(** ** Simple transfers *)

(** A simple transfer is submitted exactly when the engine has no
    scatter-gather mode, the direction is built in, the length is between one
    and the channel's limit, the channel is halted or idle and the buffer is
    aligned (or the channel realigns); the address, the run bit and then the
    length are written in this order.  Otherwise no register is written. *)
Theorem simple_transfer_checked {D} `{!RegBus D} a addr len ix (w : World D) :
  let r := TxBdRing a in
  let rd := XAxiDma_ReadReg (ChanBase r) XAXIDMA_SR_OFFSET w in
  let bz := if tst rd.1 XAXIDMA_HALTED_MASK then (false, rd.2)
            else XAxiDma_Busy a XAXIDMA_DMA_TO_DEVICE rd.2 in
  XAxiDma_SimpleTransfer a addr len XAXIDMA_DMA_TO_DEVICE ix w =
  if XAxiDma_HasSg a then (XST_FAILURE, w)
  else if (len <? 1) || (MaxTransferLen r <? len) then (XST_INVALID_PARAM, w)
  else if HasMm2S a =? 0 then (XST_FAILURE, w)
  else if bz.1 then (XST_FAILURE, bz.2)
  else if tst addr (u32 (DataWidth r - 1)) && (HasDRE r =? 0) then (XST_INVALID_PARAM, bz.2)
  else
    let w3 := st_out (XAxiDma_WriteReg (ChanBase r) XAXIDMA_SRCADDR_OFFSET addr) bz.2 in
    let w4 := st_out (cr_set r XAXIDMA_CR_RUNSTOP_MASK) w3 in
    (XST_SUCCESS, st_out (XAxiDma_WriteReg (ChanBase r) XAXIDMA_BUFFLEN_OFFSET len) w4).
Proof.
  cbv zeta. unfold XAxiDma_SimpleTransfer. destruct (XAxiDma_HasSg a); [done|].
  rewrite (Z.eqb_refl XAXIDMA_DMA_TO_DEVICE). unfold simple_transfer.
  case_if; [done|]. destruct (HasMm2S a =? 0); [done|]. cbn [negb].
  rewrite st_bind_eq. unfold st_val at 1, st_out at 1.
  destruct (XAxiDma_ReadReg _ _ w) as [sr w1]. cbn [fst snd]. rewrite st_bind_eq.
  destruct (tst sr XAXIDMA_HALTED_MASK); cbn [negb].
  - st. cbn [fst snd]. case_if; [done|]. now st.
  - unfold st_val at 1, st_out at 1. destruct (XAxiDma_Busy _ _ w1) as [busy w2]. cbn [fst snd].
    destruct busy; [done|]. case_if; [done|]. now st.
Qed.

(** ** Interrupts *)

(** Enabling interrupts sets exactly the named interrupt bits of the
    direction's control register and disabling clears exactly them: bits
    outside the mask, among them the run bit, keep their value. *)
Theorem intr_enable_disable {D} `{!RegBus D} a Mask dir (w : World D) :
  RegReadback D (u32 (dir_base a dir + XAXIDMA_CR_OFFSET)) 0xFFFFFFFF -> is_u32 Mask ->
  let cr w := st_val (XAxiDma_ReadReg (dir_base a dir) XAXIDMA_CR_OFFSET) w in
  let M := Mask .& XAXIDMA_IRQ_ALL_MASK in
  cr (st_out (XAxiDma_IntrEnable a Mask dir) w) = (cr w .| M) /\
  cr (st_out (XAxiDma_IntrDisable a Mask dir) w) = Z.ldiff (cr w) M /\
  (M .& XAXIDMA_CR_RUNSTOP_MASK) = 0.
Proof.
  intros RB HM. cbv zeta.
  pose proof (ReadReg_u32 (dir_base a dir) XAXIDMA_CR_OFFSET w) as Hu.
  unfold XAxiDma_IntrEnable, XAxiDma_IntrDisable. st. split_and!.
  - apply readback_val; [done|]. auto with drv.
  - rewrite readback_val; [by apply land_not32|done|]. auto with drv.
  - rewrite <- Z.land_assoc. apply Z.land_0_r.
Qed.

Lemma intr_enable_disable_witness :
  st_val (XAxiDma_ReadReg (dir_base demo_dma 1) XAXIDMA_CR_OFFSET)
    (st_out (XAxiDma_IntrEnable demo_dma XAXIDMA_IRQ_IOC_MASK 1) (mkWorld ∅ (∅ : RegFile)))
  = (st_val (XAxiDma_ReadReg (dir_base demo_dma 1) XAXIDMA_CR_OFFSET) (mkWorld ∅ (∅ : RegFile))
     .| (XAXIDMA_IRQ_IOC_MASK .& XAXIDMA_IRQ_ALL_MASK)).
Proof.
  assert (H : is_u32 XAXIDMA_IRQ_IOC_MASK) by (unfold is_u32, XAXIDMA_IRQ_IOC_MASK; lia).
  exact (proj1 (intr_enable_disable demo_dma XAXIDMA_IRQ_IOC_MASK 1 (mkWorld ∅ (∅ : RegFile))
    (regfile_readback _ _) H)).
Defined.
····················
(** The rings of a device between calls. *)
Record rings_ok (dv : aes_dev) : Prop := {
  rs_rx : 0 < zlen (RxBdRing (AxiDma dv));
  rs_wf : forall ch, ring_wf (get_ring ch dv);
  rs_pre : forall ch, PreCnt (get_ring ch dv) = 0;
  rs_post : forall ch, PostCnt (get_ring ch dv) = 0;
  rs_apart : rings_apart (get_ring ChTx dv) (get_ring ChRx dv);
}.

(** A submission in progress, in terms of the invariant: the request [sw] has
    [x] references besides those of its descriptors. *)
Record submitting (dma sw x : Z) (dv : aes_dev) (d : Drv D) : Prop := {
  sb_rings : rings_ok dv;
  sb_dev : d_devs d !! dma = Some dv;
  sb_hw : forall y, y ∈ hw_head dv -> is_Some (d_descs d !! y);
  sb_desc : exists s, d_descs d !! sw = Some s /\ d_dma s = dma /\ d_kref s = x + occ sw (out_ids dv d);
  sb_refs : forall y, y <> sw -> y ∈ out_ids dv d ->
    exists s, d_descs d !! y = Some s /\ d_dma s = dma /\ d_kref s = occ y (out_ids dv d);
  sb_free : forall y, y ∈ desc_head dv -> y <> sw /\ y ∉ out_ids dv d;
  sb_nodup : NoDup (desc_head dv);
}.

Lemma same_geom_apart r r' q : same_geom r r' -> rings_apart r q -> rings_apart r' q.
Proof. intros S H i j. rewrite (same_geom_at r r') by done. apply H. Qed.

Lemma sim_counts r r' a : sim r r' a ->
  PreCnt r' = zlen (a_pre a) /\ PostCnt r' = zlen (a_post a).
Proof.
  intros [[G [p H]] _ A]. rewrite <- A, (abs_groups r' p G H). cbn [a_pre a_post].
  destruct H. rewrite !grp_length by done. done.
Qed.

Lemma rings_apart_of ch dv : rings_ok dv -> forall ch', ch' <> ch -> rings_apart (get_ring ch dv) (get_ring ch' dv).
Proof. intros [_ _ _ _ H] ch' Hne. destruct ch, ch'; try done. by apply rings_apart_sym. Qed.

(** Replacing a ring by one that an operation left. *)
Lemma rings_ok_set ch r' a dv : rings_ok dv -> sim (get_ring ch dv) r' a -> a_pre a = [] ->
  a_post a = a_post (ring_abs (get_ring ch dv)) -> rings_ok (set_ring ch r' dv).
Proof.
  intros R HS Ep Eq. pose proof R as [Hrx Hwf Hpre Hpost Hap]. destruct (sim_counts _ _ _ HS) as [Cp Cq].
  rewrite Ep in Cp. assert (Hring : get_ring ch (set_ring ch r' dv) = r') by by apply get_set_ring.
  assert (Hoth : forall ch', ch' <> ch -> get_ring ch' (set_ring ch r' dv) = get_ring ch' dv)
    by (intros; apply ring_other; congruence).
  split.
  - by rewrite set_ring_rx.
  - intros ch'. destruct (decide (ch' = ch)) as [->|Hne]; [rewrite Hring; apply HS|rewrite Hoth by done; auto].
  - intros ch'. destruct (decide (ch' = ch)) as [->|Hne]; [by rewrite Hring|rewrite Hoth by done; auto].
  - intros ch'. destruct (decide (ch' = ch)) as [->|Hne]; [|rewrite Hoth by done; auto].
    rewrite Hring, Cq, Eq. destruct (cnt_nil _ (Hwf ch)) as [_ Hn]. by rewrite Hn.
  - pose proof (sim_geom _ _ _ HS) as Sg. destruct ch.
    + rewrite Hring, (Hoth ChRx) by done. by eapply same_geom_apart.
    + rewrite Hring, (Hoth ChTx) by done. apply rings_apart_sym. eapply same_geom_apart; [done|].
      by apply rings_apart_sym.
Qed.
····················
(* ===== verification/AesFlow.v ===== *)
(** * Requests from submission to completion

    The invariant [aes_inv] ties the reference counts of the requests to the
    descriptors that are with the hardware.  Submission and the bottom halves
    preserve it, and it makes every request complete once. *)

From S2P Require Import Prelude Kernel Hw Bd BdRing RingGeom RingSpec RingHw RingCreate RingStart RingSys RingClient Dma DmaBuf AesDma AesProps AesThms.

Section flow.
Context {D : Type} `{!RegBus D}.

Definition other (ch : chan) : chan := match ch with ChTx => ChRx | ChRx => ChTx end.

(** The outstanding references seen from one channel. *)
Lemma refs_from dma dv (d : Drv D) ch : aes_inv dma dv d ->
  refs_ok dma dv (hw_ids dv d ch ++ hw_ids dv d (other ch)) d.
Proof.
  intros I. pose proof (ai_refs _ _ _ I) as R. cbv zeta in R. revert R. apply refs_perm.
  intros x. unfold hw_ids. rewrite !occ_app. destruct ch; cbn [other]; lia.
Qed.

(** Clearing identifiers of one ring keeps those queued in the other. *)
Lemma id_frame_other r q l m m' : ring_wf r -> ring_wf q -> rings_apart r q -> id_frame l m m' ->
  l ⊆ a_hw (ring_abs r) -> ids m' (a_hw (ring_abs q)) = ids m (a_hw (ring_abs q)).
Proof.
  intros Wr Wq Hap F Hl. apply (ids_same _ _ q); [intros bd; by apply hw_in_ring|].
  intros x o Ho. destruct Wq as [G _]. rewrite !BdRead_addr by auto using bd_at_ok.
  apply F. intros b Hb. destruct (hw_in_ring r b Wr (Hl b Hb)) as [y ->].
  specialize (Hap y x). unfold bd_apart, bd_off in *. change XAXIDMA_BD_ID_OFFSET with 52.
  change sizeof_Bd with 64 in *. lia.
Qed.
····················
→ Directions for this task: In the listing above, locate the line containing "(** ** Simple transfers *)" and the line containing "aligned (or the". Extract those two lines and every line between them, exactly as written, and only those.

→ Result of the exercise:
(** ** Simple transfers *)

(** A simple transfer is submitted exactly when the engine has no
    scatter-gather mode, the direction is built in, the length is between one
    and the channel's limit, the channel is halted or idle and the buffer is
    aligned (or the channel realigns); the address, the run bit and then the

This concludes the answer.